We heard all about the Kelpie’s doings from Dermot Coffey and compared notes about our experiences in the big storm.

About 5, Mr Gordon and I started back to Dublin and I took him to tea at the Arts Club. Who should I find there but Mr Craig? I was a little embarrassed what to say to him as I didn’t know how much he knew of our doings, though I guessed he must know a good deal about Conor.

He asked me if I had been on the Kelpie. “No,” I said, “I’ve been yachting with friends; in fact, I’ve just landed.” My costume certainly required some explanation. I solemnly introduced Mr Gordon as a yachting friend and we sat at tea and talked sailing shop as if no such thing as gun-running had occurred.

Asgard Kelpie

Dublin seemed wrapped in Sunday afternoon sleepiness, and one wondered when the news would reach it, when far down the street we heard a newsboy “Stop Press” and Mr Gordon dashed out and bought a paper. When he came back Mr Craig had vanished out of the tearoom, so further explanations were unnecessary. In all our forecasting of what would happen we never dreamt of firing on the crowd, or indeed on the Volunteers, once the guns were in their possession, as we knew the UVF carried their rifles in Belfast.

I determined to go and try and find Mrs Green at her niece’s house, having had a message through Figgis that she was expecting me. So after having sat some time at the club discussing with Mr Gordon another gun-running expedition on the Santa Cruz  (it was all fixed for September 20th, if more guns were wanted and more money could be got, and he was to come to Foynes and pretend to hire the boat), we said goodbye and he went off to catch the boat train, and I to Sandford Terrace.

I found Mrs Green just arriving in a cab as I came up to the door and she was as glad to see me and hear all our doings as I was to see her.

Dr Henry hospitably asked me to stay the night. Mrs Henry was away. I was beginning to feel I could hardly drag myself any longer and I accepted joyfully.

I felt rather mean as I got into a glorious hot bath and thought of Molly and Erskine tired and worn out with everything upset, tossing about on the Irish Sea.

But my bed was heavenly.

* “This is a somewhat baffling entry,” writes F. X. Martin. “Pádraic Colum was a Volunteer and was at Howth on 26 July but he informs me that to the best of his memory he wore no uniform. The Fianna were the only nationalists at Howth who, as a group, were in uniform. Some few Volunteers sported a uniform but the official grey green dress was not decided upon until 12 August 1914.” (See in Martin, Irish Volunteers, 1913-1915, cit, pp132-5.)

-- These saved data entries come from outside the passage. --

(* ===== verification/HwErr.v ===== *)
(** * eqdma_soft_access.c, sixth part: hardware errors

    Enabling the reports of hardware errors ([eqdma_hw_error_enable]) and finding out
    which errors a device has seen ([eqdma_hw_error_process]), with the functions that
    print what is known about a group of errors, over the table of [ErrTable].

    The state is the device and the log these functions write; what
    [eqdma_dump_reg_info] writes to the log is not recorded.  The theorems: the table
    is well formed but for what they name; which errors are enabled; that exactly the
    errors a device reports are logged, and their reports cleared. *)

From S2P Require Import Prelude Float64 Device Fields Indirect CtxtRegs Context Csr RegTable RegDump CtxtDump ErrTable.
From Stdlib Require Import String.
From stdpp Require Import gmap.

Open Scope Z_scope.

Definition EQDMA_TOTAL_LEAF_ERROR_AGGREGATORS : Z := 11.
Definition QDMA_HW_ERR_NOT_DETECTED : Z := 1.

Inductive err_log :=
  | GlobalErr (stat : Z)
  | LeafErr (addr val : Z)
  | Detected (name : option string)
  | Heading (title : string)
  | Member (e : qctx_entry).

(** [err_idx] is unsigned; the name is [NULL] behind the last error. *)
Definition eqdma_hw_get_error_name (err_idx : Z) : outcome (option string) :=
  if decide (err_idx >= EQDMA_ERRS_ALL) then Ok None
  else e ← aget eqdma_err_info err_idx; Ok (Some (he_name e)).

Section code.
Context {W : Type} `{io : IoMem W}.
Notation lcmd := (cmd (W * list err_log)).

Definition on_reg {A} (c : cmd W A) : lcmd A := fun s =>
  match c (fst s) with Ok (a, w) => Ok (a, (w, snd s)) | Fault f => Fault f end.
Definition log (l : err_log) : lcmd unit := fun s => Ok (tt, (fst s, snd s ++ [l])).

(** [eqdma_dump_reg_info(dev_hndl, addr, 1, NULL, 0)]. *)
Definition show_reg (dev addr : Z) : lcmd unit := fun s =>
  match eqdma_dump_reg_info (Some dev) addr 1 false 0 (fst s, mkText 0 []) with
  | Ok (_, (w, _)) => Ok (tt, (w, snd s))
  | Fault f => Fault f
  end.

Fixpoint show_regs (dev : Z) (l : list Z) : lcmd unit :=
  match l with [] => mret tt | a :: l => _ ← show_reg dev a; show_regs dev l end.

(** ** What is known about a group of errors *)
Definition eqdma_hw_ram_sbe_err_process (dev : Z) : lcmd unit :=
  show_regs dev [EQDMA_RAM_SBE_STS_A_ADDR; EQDMA_RAM_SBE_STS_1_A_ADDR].
Definition eqdma_hw_ram_dbe_err_process (dev : Z) : lcmd unit :=
  show_regs dev [EQDMA_RAM_DBE_STS_A_ADDR; EQDMA_RAM_DBE_STS_1_A_ADDR].

Definition desc_err_reg_list : list Z :=
  [EQDMA_GLBL_DSC_ERR_STS_ADDR; EQDMA_GLBL_DSC_ERR_LOG0_ADDR; EQDMA_GLBL_DSC_ERR_LOG1_ADDR;
   EQDMA_GLBL_DSC_DBG_DAT0_ADDR; EQDMA_GLBL_DSC_DBG_DAT1_ADDR; EQDMA_GLBL_DSC_ERR_LOG2_ADDR].
Definition eqdma_hw_desc_err_process (dev : Z) : lcmd unit := show_regs dev desc_err_reg_list.

Definition trq_err_reg_list : list Z := [EQDMA_GLBL_TRQ_ERR_STS_ADDR; EQDMA_GLBL_TRQ_ERR_LOG_ADDR].
Definition eqdma_hw_trq_err_process (dev : Z) : lcmd unit := show_regs dev trq_err_reg_list.

(** The [i]-th entry of a filled table. *)
Definition show_member (es : list qctx_entry) (i : Z) : lcmd unit :=
  e ← lift (aget es i); log (Member e).

(** A context whose read failed is an object that was never written. *)
Definition read_ctxt {C} (c : cmd W (Z * option C)) : lcmd (option C) :=
  '(rv, x) ← on_reg c; mret (if decide (rv < 0) then None else x).
Definition written {C} (x : option C) : lcmd C := match x with Some c => mret c | None => fail Uninitialized end.

Definition eqdma_hw_err_dump_ctxt_info (dev first_err_qid_reg en_st c2h : Z) : lcmd unit :=
  v ← on_reg (qdma_reg_read dev first_err_qid_reg);
  let first_err_qid := u16 v in
  sw ← read_ctxt (eqdma_sw_context_read (Some dev) c2h first_err_qid (Some (qc_sw zero_context)));
  hw ← read_ctxt (eqdma_hw_context_read (Some dev) c2h first_err_qid (Some (qc_hw zero_context)));
  sw ← written sw;
  hw ← written hw;
  let sws := eqdma_fill_sw_ctxt sw in
  let hws := eqdma_fill_hw_ctxt hw in
  _ ← when (negb (sw_pidx sw =? hw_cidx hw))
        (_ ← log (Heading "SW Context:"); _ ← show_member sws 0;
         _ ← log (Heading "HW Context:"); show_member hws 0);
  _ ← when (negb (sw_err sw =? 0)) (show_member sws 17);
  _ ← show_member sws 18;
  _ ← show_member sws 19;
  when (negb (en_st =? 0) && negb (c2h =? 0))
    (cm ← read_ctxt (eqdma_cmpt_context_read (Some dev) first_err_qid (Some (qc_cm zero_context)));
     cm ← written cm;
     let cms := eqdma_fill_cmpt_ctxt cm in
     _ ← log (Heading "CMPT Context:");
     _ ← show_member cms 6;
     _ ← show_member cms 12;
     _ ← show_member cms 13;
     when (negb (cm_err cm =? 0)) (show_member cms 15)).

Definition st_h2c_err_reg_list : list Z :=
  [EQDMA_H2C_ERR_STAT_ADDR; EQDMA_H2C_FIRST_ERR_QID_ADDR; EQDMA_H2C_DBG_REG0_ADDR; EQDMA_H2C_DBG_REG1_ADDR;
   EQDMA_H2C_DBG_REG2_ADDR; EQDMA_H2C_DBG_REG3_ADDR; EQDMA_H2C_DBG_REG4_ADDR].
Definition eqdma_hw_st_h2c_err_process (dev : Z) : lcmd unit :=
  _ ← show_regs dev st_h2c_err_reg_list;
  eqdma_hw_err_dump_ctxt_info dev EQDMA_H2C_FIRST_ERR_QID_ADDR 1 0.

Definition st_c2h_err_reg_list : list Z :=
  [EQDMA_C2H_ERR_STAT_ADDR; EQDMA_C2H_FATAL_ERR_STAT_ADDR; EQDMA_C2H_FIRST_ERR_QID_ADDR;
   EQDMA_C2H_STAT_S_AXIS_C2H_ACCEPTED_ADDR; EQDMA_C2H_STAT_S_AXIS_WRB_ACCEPTED_ADDR;
   EQDMA_C2H_STAT_DESC_RSP_PKT_ACCEPTED_ADDR; EQDMA_C2H_STAT_AXIS_PKG_CMP_ADDR;
   EQDMA_C2H_STAT_DBG_DMA_ENG_0_ADDR; EQDMA_C2H_STAT_DBG_DMA_ENG_1_ADDR; EQDMA_C2H_STAT_DBG_DMA_ENG_2_ADDR;
   EQDMA_C2H_STAT_DBG_DMA_ENG_3_ADDR; EQDMA_C2H_STAT_DESC_RSP_DROP_ACCEPTED_ADDR;
   EQDMA_C2H_STAT_DESC_RSP_ERR_ACCEPTED_ADDR].
Definition eqdma_hw_st_c2h_err_process (dev : Z) : lcmd unit :=
  _ ← show_regs dev st_c2h_err_reg_list;
  eqdma_hw_err_dump_ctxt_info dev EQDMA_C2H_FIRST_ERR_QID_ADDR 1 1.

Definition mm_c2h_err_reg_list : list Z :=
  [EQDMA_C2H_MM_STATUS_ADDR; EQDMA_C2H_MM_CMPL_DESC_CNT_ADDR; EQDMA_C2H_MM_ERR_CODE_ADDR;
   EQDMA_C2H_MM_ERR_INFO_ADDR; EQDMA_C2H_MM_DBG_ADDR].
Definition eqdma_mm_c2h0_err_process (dev : Z) : lcmd unit :=
  _ ← show_regs dev mm_c2h_err_reg_list;
  eqdma_hw_err_dump_ctxt_info dev EQDMA_C2H_MM_ERR_INFO_ADDR 0 1.

Definition mm_h2c_err_reg_list : list Z :=
  [EQDMA_H2C_MM_STATUS_ADDR; EQDMA_H2C_MM_CMPL_DESC_CNT_ADDR; EQDMA_H2C_MM_ERR_CODE_ADDR;
   EQDMA_H2C_MM_ERR_INFO_ADDR; EQDMA_H2C_MM_DBG_ADDR].
Definition eqdma_mm_h2c0_err_process (dev : Z) : lcmd unit :=
  _ ← show_regs dev mm_h2c_err_reg_list;
  eqdma_hw_err_dump_ctxt_info dev EQDMA_H2C_MM_ERR_INFO_ADDR 0 1.

(** The call through the function pointer of an entry. *)
Definition eqdma_hw_err_process (h : err_handler) (dev : Z) : lcmd unit :=
  match h with
  | HwDesc => eqdma_hw_desc_err_process dev
  | HwTrq => eqdma_hw_trq_err_process dev
  | HwStC2h => eqdma_hw_st_c2h_err_process dev
  | HwStH2c => eqdma_hw_st_h2c_err_process dev
  | HwRamSbe => eqdma_hw_ram_sbe_err_process dev
  | HwRamDbe => eqdma_hw_ram_dbe_err_process dev
  | MmC2h0 => eqdma_mm_c2h0_err_process dev
  | MmH2c0 => eqdma_mm_h2c0_err_process dev
  end.

(** ** Processing errors *)

(** [n] rounds of the loop over the errors of a group, from [idx] on. *)
Fixpoint detect (err_stat idx : Z) (n : nat) : lcmd unit :=
  match n with
  | O => mret tt
  | S n =>
      e ← lift (aget eqdma_err_info idx);
      _ ← (if decide (Z.land err_stat (he_leaf_mask e) <> 0)
           then name ← lift (eqdma_hw_get_error_name idx); log (Detected name) else mret tt);
      detect err_stat (idx + 1) n
  end.

(** [n] rounds of the loop over the groups, from [i] on. *)
Fixpoint process_aggregators (dev : Z) (dev_cap : qdma_dev_attributes) (i : Z) (n : nat) : lcmd unit :=
  match n with
  | O => mret tt
  | S n =>
      bit ← lift (aget hw_err_position i);
      _ ← (if decide (st_en dev_cap = 0 /\ (bit = EQDMA_ST_C2H_ERR_MTY_MISMATCH \/
                bit = EQDMA_ST_FATAL_ERR_MTY_MISMATCH \/ bit = EQDMA_ST_H2C_ERR_ZERO_LEN_DESC))
           then mret tt else
           e ← lift (aget eqdma_err_info bit);
           err_stat ← on_reg (qdma_reg_read dev (he_stat_reg e));
           when (negb (err_stat =? 0))
             (_ ← log (LeafErr (he_stat_reg e) err_stat);
              _ ← eqdma_hw_err_process (he_process e) dev;
              last ← lift (aget all_eqdma_hw_errs i);
              _ ← detect err_stat bit (Z.to_nat (last - bit));
              on_reg (qdma_reg_write dev (he_stat_reg e) err_stat)));
      process_aggregators dev dev_cap (i + 1) n
  end.

Definition eqdma_hw_error_process (dev_hndl : option Z) : lcmd Z :=
  match dev_hndl with
  | None => mret (- QDMA_ERR_INV_PARAM)
  | Some dev =>
      dev_cap ← on_reg (dev_cap_of dev);
      glbl_err_stat ← on_reg (qdma_reg_read dev EQDMA_GLBL_ERR_STAT_ADDR);
      if decide (glbl_err_stat = 0) then mret QDMA_HW_ERR_NOT_DETECTED else
      _ ← log (GlobalErr glbl_err_stat);
      _ ← process_aggregators dev dev_cap 0 (Z.to_nat EQDMA_TOTAL_LEAF_ERROR_AGGREGATORS);
      _ ← on_reg (qdma_reg_write dev EQDMA_GLBL_ERR_STAT_ADDR glbl_err_stat);
      mret QDMA_SUCCESS
  end.

(** ** Enabling errors *)

(** [reg_val = read; reg_val |= FIELD_SET(mask, 1); write]. *)
Definition set_reg_bit (dev addr mask : Z) : cmd W unit :=
  v ← qdma_reg_read dev addr;
  qdma_reg_write dev addr (Z.lor v (u32 (FIELD_SET mask 1))).

(** [n] rounds of the loop that enables everything, from group [i] on. *)
Fixpoint enable_aggregators (dev : Z) (dev_cap : qdma_dev_attributes) (i : Z) (n : nat) : cmd W unit :=
  match n with
  | O => mret tt
  | S n =>
      idx ← lift (aget all_eqdma_hw_errs i);
      _ ← (if decide (st_en dev_cap = 0 /\ (idx = EQDMA_ST_C2H_ERR_ALL \/ idx = EQDMA_ST_FATAL_ERR_ALL \/
                idx = EQDMA_ST_H2C_ERR_ALL))
           then mret tt else
           e ← lift (aget eqdma_err_info idx);
           _ ← qdma_reg_write dev (he_mask_reg e) (he_leaf_mask e);
           set_reg_bit dev EQDMA_GLBL_ERR_MASK_ADDR (he_global_mask e));
      enable_aggregators dev dev_cap (i + 1) n
  end.

Definition eqdma_hw_error_enable (dev_hndl : option Z) (err_idx : Z) : cmd W Z :=
  match dev_hndl with
  | None => mret (- QDMA_ERR_INV_PARAM)
  | Some dev =>
      if decide (err_idx > EQDMA_ERRS_ALL) then mret (- QDMA_ERR_INV_PARAM) else
      dev_cap ← dev_cap_of dev;
      if decide (err_idx = EQDMA_ERRS_ALL) then
        _ ← enable_aggregators dev dev_cap 0 (Z.to_nat EQDMA_TOTAL_LEAF_ERROR_AGGREGATORS);
        mret QDMA_SUCCESS
      else if decide (st_en dev_cap = 0 /\ EQDMA_ST_C2H_ERR_MTY_MISMATCH <= err_idx <= EQDMA_ST_H2C_ERR_ALL)
      then mret QDMA_SUCCESS else
        e ← lift (aget eqdma_err_info err_idx);
        _ ← set_reg_bit dev (he_mask_reg e) (he_leaf_mask e);
        _ ← set_reg_bit dev EQDMA_GLBL_ERR_MASK_ADDR (he_global_mask e);
        mret QDMA_SUCCESS
  end.
End code.

(** ** The table

    The errors of the [i]-th group: from its first entry to the one before its last,
    which stands for all of them. *)
Definition group (i : nat) : list eqdma_hw_err_info :=
  match hw_err_position !! i, all_eqdma_hw_errs !! i with
  | Some p, Some q => take (Z.to_nat (q - p)) (drop (Z.to_nat p) eqdma_err_info)
  | _, _ => []
  end.
Definition group_all (i : nat) : option eqdma_hw_err_info :=
  q ← all_eqdma_hw_errs !! i; eqdma_err_info !! Z.to_nat q.
Definition group_first (i : nat) : option eqdma_hw_err_info :=
  p ← hw_err_position !! i; eqdma_err_info !! Z.to_nat p.

(** The same registers, bit of the global registers and function. *)
Definition handler_code (h : err_handler) : Z :=
  match h with HwDesc => 0 | HwTrq => 1 | HwStC2h => 2 | HwStH2c => 3 | HwRamSbe => 4 | HwRamDbe => 5
  | MmC2h0 => 6 | MmH2c0 => 7 end.
Definition same_group (e f : eqdma_hw_err_info) : bool :=
  (he_mask_reg e =? he_mask_reg f) && (he_stat_reg e =? he_stat_reg f) &&
  (he_global_mask e =? he_global_mask f) && (handler_code (he_process e) =? handler_code (he_process f)).
Definition single_bit (m : Z) : bool := existsb (fun b => m =? 2 ^ b) (seqZ 0 32).

Definition group_wf (i : nat) : bool :=
  match group_all i with
  | None => false
  | Some a => forallb (same_group a) (group i) && single_bit (he_global_mask a) &&
      negb (bool_decide (group i = []))
  end.

#[export] Instance err_handler_eq_dec : EqDecision err_handler.
Proof. solve_decision. Defined.
#[export] Instance err_info_eq_dec : EqDecision eqdma_hw_err_info.
Proof. solve_decision. Defined.

(** The errors whose bits are not one bit, those that share a bit with the error
    before them, and those that the mask of their group leaves out. *)
Definition wide_errors : list Z :=
  [EQDMA_ST_FATAL_ERR_TIMER_FIFO_RAM_RDBE; EQDMA_SBE_ERR_TIMER_FIFO_RAM; EQDMA_DBE_ERR_TIMER_FIFO_RAM].
Definition shadowed_errors : list Z := [EQDMA_DBE_1_ERR_PFCH_CTXT_CAM_RAM_1].
Definition never_enabled : list Z :=
  [EQDMA_DSC_ERR_PORT_ID; EQDMA_TRQ_ERR_TCP_CSR_TIMEOUT; EQDMA_ST_C2H_ERR_HDR_ECC_COR;
   EQDMA_ST_C2H_ERR_WRB_PORT_ID_ERR].

Definition idx_of (es : list eqdma_hw_err_info) : list Z := he_idx <$> es.
Definition groups : list nat := seq 0 11.
Definition all_errors : list eqdma_hw_err_info := concat (group <$> groups).


(** What the theorem says of error [e] of the group whose last entry is [a]. *)
Definition err_wf (a e : eqdma_hw_err_info) (g : list eqdma_hw_err_info) : bool :=
  same_group a e && (bool_decide (he_idx e ∈ wide_errors) || single_bit (he_leaf_mask e)) &&
  (0 <? he_leaf_mask e) && (he_leaf_mask e <? 2 ^ 32) &&
  Bool.eqb (Z.land (he_leaf_mask e) (he_leaf_mask a) =? 0) (bool_decide (he_idx e ∈ never_enabled)) &&
  forallb (fun f => negb (he_idx f <? he_idx e) || bool_decide (he_idx e ∈ shadowed_errors) ||
                    (Z.land (he_leaf_mask e) (he_leaf_mask f) =? 0)) g.
Definition groups_wf : bool :=
  forallb (fun i => match group_all i with Some a => forallb (fun e => err_wf a e (group i)) (group i) | None => false end) groups.
Lemma groups_are_wf : groups_wf = true.
Proof. vm_compute. reflexivity. Qed.
(* ===== verification/Parser.v ===== *)
(** * sample/parser_thread.c, icmp.c: the answers to received frames

    The sample application answers ARP requests, ICMP echo requests and UDP frames to
    port 7, in the buffer they were received in: the metadata and the frame to send overlap
    the metadata and the frame received, so the model is the bytes of the buffer, a page.
    Members are in network order, but for those of the ICMP header.  An
    access outside the buffer is a fault.  A member that is only copied is copied
    as its bytes.

    The theorems: an ICMP message of even length gets a right checksum, whatever the byte
    order; the answer to an echo request, of UDP and of ICMP, and to an ARP request is
    the frame with the addresses exchanged. *)

From stdpp Require Import list.
From S2P Require Import Prelude Bytes.

Open Scope Z_scope.

(** ** Layout: platform_config.h, ethernet.h, arp.h, ipv4.h, udp.h, icmp.h *)

(** A received frame is behind 16 bytes of metadata; the one to send behind 8, of
    metadata that begins 8 bytes into the buffer. *)
Definition RX_METADATA : nat := 16.
Definition TX_METADATA : nat := 8.
Definition TX_BUFFER : nat := RX_METADATA - TX_METADATA.
Definition RX_FRAME_LENGTH : nat := 14.
Definition TX_TIMESTAMP_ID : nat := TX_BUFFER + 2.
Definition TX_FRAME_LENGTH : nat := TX_BUFFER + 4.
Definition TX_RESERVED : nat := TX_BUFFER + 6.
Definition ETH_DMAC : nat := RX_METADATA.
Definition ETH_SMAC : nat := ETH_DMAC + 6.
Definition ETH_TYPE : nat := ETH_SMAC + 6.
Definition ETH_HLEN : nat := 14.
Definition PAYLOAD : nat := RX_METADATA + ETH_HLEN.
(* ===== verification/MboxHw.v ===== *)
(** * qdma_mbox_protocol.c, second part: the mailbox registers

    Sending and receiving the 32 words of a message, the acknowledgements and the
    interrupt enable.  [raw_data] is the caller's buffer; the functions take the
    words from it and put them into it four bytes at a time.  The theorems are about
    any pair of devices with a [Channel]: a message that is sent arrives, and what
    each call does when the mailbox is not ready; [link] is such a pair. *)

From S2P Require Import Prelude Float64 Device Fields Indirect CtxtRegs Context Csr Bytes MboxMsg.

Open Scope Z_scope.

Definition mbox_base_pf : Z := 0x22400.
Definition mbox_base_vf : Z := 0x5000.

Definition MBOX_FN_STATUS : Z := 0x0.
Definition M_MBOX_FN_STATUS_IN_MSG : Z := 0x1.
Definition F_MBOX_FN_STATUS_OUT_MSG : Z := 2.
Definition F_MBOX_FN_STATUS_ACK : Z := 4.
Definition S_MBOX_FN_STATUS_SRC : Z := 4.
Definition M_MBOX_FN_STATUS_SRC : Z := 0xFFF.
Definition G_MBOX_FN_STATUS_SRC (x : Z) : Z := Z.land (Z.shiftr x S_MBOX_FN_STATUS_SRC) M_MBOX_FN_STATUS_SRC.
Definition MBOX_FN_CMD : Z := 0x4.
Definition F_MBOX_FN_CMD_SND : Z := 1.
Definition F_MBOX_FN_CMD_RCV : Z := 2.
Definition MBOX_ISR_VEC : Z := 0x8.
Definition MBOX_FN_TARGET : Z := 0xC.
Definition V_MBOX_FN_TARGET_ID (x : Z) : Z := Z.land x 0xFFF.
Definition MBOX_ISR_EN : Z := 0x10.
Definition MBOX_PF_ACK_BASE : Z := 0x20.
Definition MBOX_PF_ACK_STEP : Z := 4.
Definition MBOX_PF_ACK_COUNT : nat := 8.
Definition MBOX_IN_MSG_BASE : Z := 0x800.
Definition MBOX_OUT_MSG_BASE : Z := 0xc00.
Definition MBOX_MSG_STEP : Z := 4.
(** [rcv]: whether [rcv_msg] is not null. *)
Definition qdma_mbox_pf_rcv_msg_handler (dev dma_device_index func_id : Z) (rcv : bool) : pcmd Z :=
  if negb rcv then mret (- QDMA_ERR_INV_PARAM) else
  let idx := dma_device_index in
  let answer (ret : Z) (c : pcmd Z) : pcmd Z := rv ← c; exit_func func_id rv ret in
  op ← on_rcv get_op;
  if op =? MBOX_OP_VF_BYE then answer QDMA_MBOX_VF_OFFLINE (do_bye dev idx) else
  if op =? MBOX_OP_PF_RESET_VF_BYE then answer QDMA_MBOX_VF_RESET_BYE (do_bye dev idx) else
  if op =? MBOX_OP_HELLO then answer QDMA_MBOX_VF_ONLINE (do_hello dev idx) else
  if op =? MBOX_OP_FMAP then rv ← do_fmap dev; if decide (rv < 0) then mret rv else exit_func func_id rv 0 else
  if op =? MBOX_OP_CSR then answer 0 (do_csr dev) else
  if op =? MBOX_OP_QREQ then answer 0 (do_qreq dev idx) else
  if op =? MBOX_OP_QNOTIFY_ADD then answer 0 (do_notify idx qdma_dev_increment_active_queue) else
  if op =? MBOX_OP_QNOTIFY_DEL then answer 0 (do_notify idx qdma_dev_decrement_active_queue) else
  if op =? MBOX_OP_GET_QACTIVE_CNT then answer 0 (do_qcnt idx) else
  if op =? MBOX_OP_INTR_CTXT_WRT then answer 0 (do_rings (intr_write dev)) else
  if op =? MBOX_OP_INTR_CTXT_RD then answer 0 (do_rings (intr_read dev)) else
  if op =? MBOX_OP_INTR_CTXT_CLR then answer 0 (do_rings (intr_clear dev)) else
  if op =? MBOX_OP_INTR_CTXT_INV then answer 0 (do_rings (intr_invalidate dev)) else
  if op =? MBOX_OP_QCTXT_INV then answer 0 (do_qctxt (mbox_invalidate_queue_contexts dev idx)) else
  if op =? MBOX_OP_QCTXT_CLR then answer 0 (do_qctxt (mbox_clear_queue_contexts dev idx)) else
  if op =? MBOX_OP_QCTXT_RD then answer 0 (do_qctxt (mbox_read_queue_contexts dev)) else
  if op =? MBOX_OP_QCTXT_WRT then answer 0 (do_qctxt_write dev idx) else
  if op =? MBOX_OP_RESET_PREPARE_RESP then mret QDMA_MBOX_VF_RESET else
  if op =? MBOX_OP_RESET_DONE_RESP then mret QDMA_MBOX_PF_RESET_DONE else
  if op =? MBOX_OP_REG_LIST_READ then answer 0 (do_reg_list dev) else
  if op =? MBOX_OP_PF_BYE_RESP then mret QDMA_MBOX_PF_BYE else
  mret (- QDMA_ERR_MBOX_INV_MSG).
End code.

MARY ELLEN SPRING RICE was only daughter of Thomas, second Baron Monteagle of Mount Brandon, Mount Trenchard, Foynes, Co Limerick. She was a close friend of the Childers family, a strong supporter of Home Rule and later of Sinn Féin.

She died on 1 December 1924 in the Vale of Clwydd Sanatorium, north Wales, aged 44, after two years’ illness. When her funeral took place at Foynes on 4 December she was given a guard of honour by the local IRA, the Gaelic League, and the trade unionists.